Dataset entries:
(** * ingesta_mongo: export of MongoDB collections to NDJSON and upload to S3

    A shallow embedding of [src/ingesta.py] and the verification of its
    behavioural contracts.

    Modelling conventions.
    - A Python [str] is a Rocq [string]: the sequence of bytes of its UTF-8
      encoding, which is what reaches the output file.  The JSON encoder only
      rewrites code points below 0x80, so working on bytes or on code points
      gives the same file.
    - A decoded BSON document is a finite tree without sharing: a [dict] is an
      association list in insertion order (keys are unique in a real
      document), a [list] is a list.  The in-place update [doc[key] = ...] of
      [convert_objectid_to_str] therefore becomes a rebuild of the entry at
      the same position.
    - A BSON double is a Python [float]: not a number, an infinity, or a
      finite number.  A finite one is held as the decimal number
      [float.__repr__] writes for it (sign and digits of the integer part,
      digits of the fraction, exponent), the shortest one that reads back as
      that double: a double has one such decimal, which names it.  Every decoded
      Python object that [json.dumps] refuses (datetime, bytes, Decimal128,
      ...) is [VOther].
    - Effects are explicit: a state (local files, bucket contents, console
      log) is threaded through the program, and a computation ends in a
      normal return, a raised exception or [sys.exit].  The document store and
      the object storage service are oracles of the environment.  The two
      constructors [MongoClient(uri)] and [boto3.client] are taken to return:
      the statements that depend on it say that the run went past them.
    - The settings of the module are a function of the environment
      variables, of the clock and of the reading of [MONGO_PORT] by [int],
      which is an oracle too. *)

From Stdlib Require Import ZArith NArith String Ascii List Bool Lia.
From Stdlib Require Import DecimalString DecimalZ.
From stdpp Require Import base option list strings gmap.

Local Open Scope list_scope.
Local Open Scope string_scope.

(** ** Strings *)

Module Str.

(** Number of occurrences of the character [c] in [s] ([str.count]). *)
Fixpoint count (c : ascii) (s : string) : nat :=
  match s with
  | EmptyString => 0
  | String a s' => (if Ascii.eqb a c then 1 else 0) + count c s'
  end.

(** [n] copies of the character [c]. *)
Fixpoint replicate (n : nat) (c : ascii) : string :=
  match n with
  | O => EmptyString
  | S n' => String c (replicate n' c)
  end.

(** Python truthiness of a [str]: the empty string is false. *)
Definition truthy (s : string) : bool :=
  match s with EmptyString => false | String _ _ => true end.

(** Last character of a string, if any. *)
Fixpoint last (s : string) : option ascii :=
  match s with
  | EmptyString => None
  | String a EmptyString => Some a
  | String _ s' => last s'
  end.

(** Lower-case hexadecimal digit of a number below 16. *)
Definition hex_digit (n : N) : ascii :=
  if (n <? 10)%N then ascii_of_N (48 + n) else ascii_of_N (87 + n).

(** The two lower-case hexadecimal digits of a byte. *)
Definition hex_byte (a : ascii) : string :=
  let n := N_of_ascii a in
  String (hex_digit (n / 16)) (String (hex_digit (n mod 16)) EmptyString).

Fixpoint hex (s : string) : string :=
  match s with
  | EmptyString => EmptyString
  | String a s' => hex_byte a ++ hex s'
  end.

(** Every character of [s] satisfies [p]. *)
Fixpoint all (p : ascii -> bool) (s : string) : bool :=
  match s with
  | EmptyString => true
  | String a s' => p a && all p s'
  end.

(** Not below the space character: none of the codes 0 to 31, among which
    the line feed and the carriage return. *)
Definition not_c0 (a : ascii) : bool := (32 <=? N_of_ascii a)%N.

(** The lines of a text, split at each line feed (the line feed is not
    part of the line); a last piece without line feed is a line too. *)
Fixpoint lines (s : string) : list string :=
  match s with
  | EmptyString => []
  | String a s' =>
      if Ascii.eqb a "010" then EmptyString :: lines s'
      else
        match lines s' with
        | [] => [String a EmptyString]
        | l :: ls => String a l :: ls
        end
  end.

End Str.

(** ** Documents *)

(** [bson.ObjectId]: twelve bytes of binary data. *)
Record ObjectId : Type := mkObjectId { oid_binary : string }.

(** [str(oid)]: the 24-digit lower-case hexadecimal form. *)
Definition ObjectId_str (o : ObjectId) : string := Str.hex (oid_binary o).

(** A Python [float]: [Finite repr] is the finite double that
    [float.__repr__] writes as the decimal number [repr].  The decimals that
    [float.__repr__] can write have an integer part without leading zero and
    a fraction or an exponent; the others stand for no double. *)
Inductive double : Type :=
| NaN
| Infinity
| NegInfinity
| Finite (repr : Decimal.decimal).

(** The Python values a decoded document is made of. *)
#[local] Unset Elimination Schemes.
Inductive value : Type :=
| VNone
| VBool (b : bool)
| VInt (n : Z)
| VFloat (x : double)
| VStr (s : string)
| VObjectId (o : ObjectId)
| VOther (type_name : string)
| VDict (d : list (string * value))
| VList (l : list value).
#[local] Set Elimination Schemes.

Definition document : Type := list (string * value).

(** Induction on values that reaches through dicts and lists. *)
Section ValueInd.
Variable P : value -> Prop.
Hypothesis HNone : P VNone.
Hypothesis HBool : forall b, P (VBool b).
Hypothesis HInt : forall n, P (VInt n).
Hypothesis HFloat : forall x, P (VFloat x).
Hypothesis HStr : forall s, P (VStr s).
Hypothesis HObjectId : forall o, P (VObjectId o).
Hypothesis HOther : forall t, P (VOther t).
Hypothesis HDict : forall d, Forall (fun kv => P (snd kv)) d -> P (VDict d).
Hypothesis HList : forall l, Forall P l -> P (VList l).

Fixpoint value_tree_ind (v : value) : P v :=
  match v with
  | VNone => HNone
  | VBool b => HBool b
  | VInt n => HInt n
  | VFloat x => HFloat x
  | VStr s => HStr s
  | VObjectId o => HObjectId o
  | VOther t => HOther t
  | VDict d =>
      HDict d
        ((fix fields (d : list (string * value)) : Forall (fun kv => P (snd kv)) d :=
            match d with
            | [] => @List.Forall_nil _ _
            | kv :: d' => @List.Forall_cons _ _ kv d' (value_tree_ind (snd kv)) (fields d')
            end) d)
  | VList l =>
      HList l
        ((fix items (l : list value) : Forall P l :=
            match l with
            | [] => @List.Forall_nil _ _
            | x :: l' => @List.Forall_cons _ _ x l' (value_tree_ind x) (items l')
            end) l)
  end.
End ValueInd.

(** *** [convert_objectid_to_str] *)

(** The body of the loop [for key, value in doc.items()]: the value stored
    under [key] once the iteration is over.  The three branches are the
    [if]/[elif] chain of the source; a value matching none of them is left
    alone, and so is a list item that is not a dict. *)
Fixpoint convert_entry (v : value) : value :=
  match v with
  | VObjectId o => VStr (ObjectId_str o)
  | VDict d => VDict (map (fun kv => (fst kv, convert_entry (snd kv))) d)
  | VList l =>
      VList (map (fun item =>
                    match item with
                    | VDict d => VDict (map (fun kv => (fst kv, convert_entry (snd kv))) d)
                    | _ => item
                    end) l)
  | _ => v
  end.

Definition convert_objectid_to_str (doc : document) : document :=
  map (fun kv => (fst kv, convert_entry (snd kv))) doc.

(** The inner loop body [for item in value]. *)
Definition convert_item (item : value) : value :=
  match item with
  | VDict d => VDict (convert_objectid_to_str d)
  | _ => item
  end.

(** *** Predicates on value trees *)

(** Some [ObjectId] occurs somewhere in the tree. *)
Fixpoint has_objectid (v : value) : bool :=
  match v with
  | VObjectId _ => true
  | VDict d => existsb (fun kv => has_objectid (snd kv)) d
  | VList l => existsb has_objectid l
  | _ => false
  end.

Definition is_mapping (v : value) : bool :=
  match v with VDict _ => true | _ => false end.
Definition is_sequence (v : value) : bool :=
  match v with VList _ => true | _ => false end.
Definition is_identifier (v : value) : bool :=
  match v with VObjectId _ => true | _ => false end.

(** [changed_only_at_ids v v']: the trees [v] and [v'] have the same shape,
    the same keys in the same order and the same leaves, except that where
    [v] holds an identifier [v'] may hold that identifier's string. *)
#[local] Unset Elimination Schemes.
Inductive changed_only_at_ids : value -> value -> Prop :=
| coi_none : changed_only_at_ids VNone VNone
| coi_bool b : changed_only_at_ids (VBool b) (VBool b)
| coi_int n : changed_only_at_ids (VInt n) (VInt n)
| coi_float x : changed_only_at_ids (VFloat x) (VFloat x)
| coi_str s : changed_only_at_ids (VStr s) (VStr s)
| coi_other t : changed_only_at_ids (VOther t) (VOther t)
| coi_id_kept o : changed_only_at_ids (VObjectId o) (VObjectId o)
| coi_id_str o : changed_only_at_ids (VObjectId o) (VStr (ObjectId_str o))
| coi_dict d d' :
    Forall2 (fun kv kv' => fst kv = fst kv' /\ changed_only_at_ids (snd kv) (snd kv')) d d' ->
    changed_only_at_ids (VDict d) (VDict d')
| coi_list l l' :
    Forall2 changed_only_at_ids l l' ->
    changed_only_at_ids (VList l) (VList l').
#[local] Set Elimination Schemes.

(** ** Paths and text helpers of the Python library *)

Module Py.

(** [str(n)] for an [int]. *)
Definition int_str (n : Z) : string := NilEmpty.string_of_int (Z.to_int n).

(** The fraction of a decimal text: nothing, or a point and digits. *)
Definition fraction_str (f : Decimal.uint) : string :=
  match f with
  | Decimal.Nil => EmptyString
  | _ => "." ++ NilEmpty.string_of_uint f
  end.

(** The exponent of a decimal text: its sign, always, and its digits. *)
Definition exponent_str (e : Decimal.int) : string :=
  match e with
  | Decimal.Pos u => "+" ++ NilEmpty.string_of_uint u
  | Decimal.Neg u => "-" ++ NilEmpty.string_of_uint u
  end.

(** [float.__repr__] of a finite float, from its decimal number: the
    integer part, a point and the fraction ([12.5], [-0.0]), or with an
    exponent the integer part, the fraction if there is one, [e], the sign
    of the exponent and its digits ([1e+16], [1.5e-07]). *)
Definition float_repr (d : Decimal.decimal) : string :=
  match d with
  | Decimal.Decimal i f =>
      NilEmpty.string_of_int i ++ "." ++ NilEmpty.string_of_uint f
  | Decimal.DecimalExp i f e =>
      NilEmpty.string_of_int i ++ fraction_str f ++ "e" ++ exponent_str e
  end.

### What the task asks
The first line of the entries above marks where to begin; repeat each line exactly through the one that contains "association list in", and include that line.

### Result
(** * ingesta_mongo: export of MongoDB collections to NDJSON and upload to S3

    A shallow embedding of [src/ingesta.py] and the verification of its
    behavioural contracts.

    Modelling conventions.
    - A Python [str] is a Rocq [string]: the sequence of bytes of its UTF-8
      encoding, which is what reaches the output file.  The JSON encoder only
      rewrites code points below 0x80, so working on bytes or on code points
      gives the same file.
    - A decoded BSON document is a finite tree without sharing: a [dict] is an
      association list in insertion order (keys are unique in a real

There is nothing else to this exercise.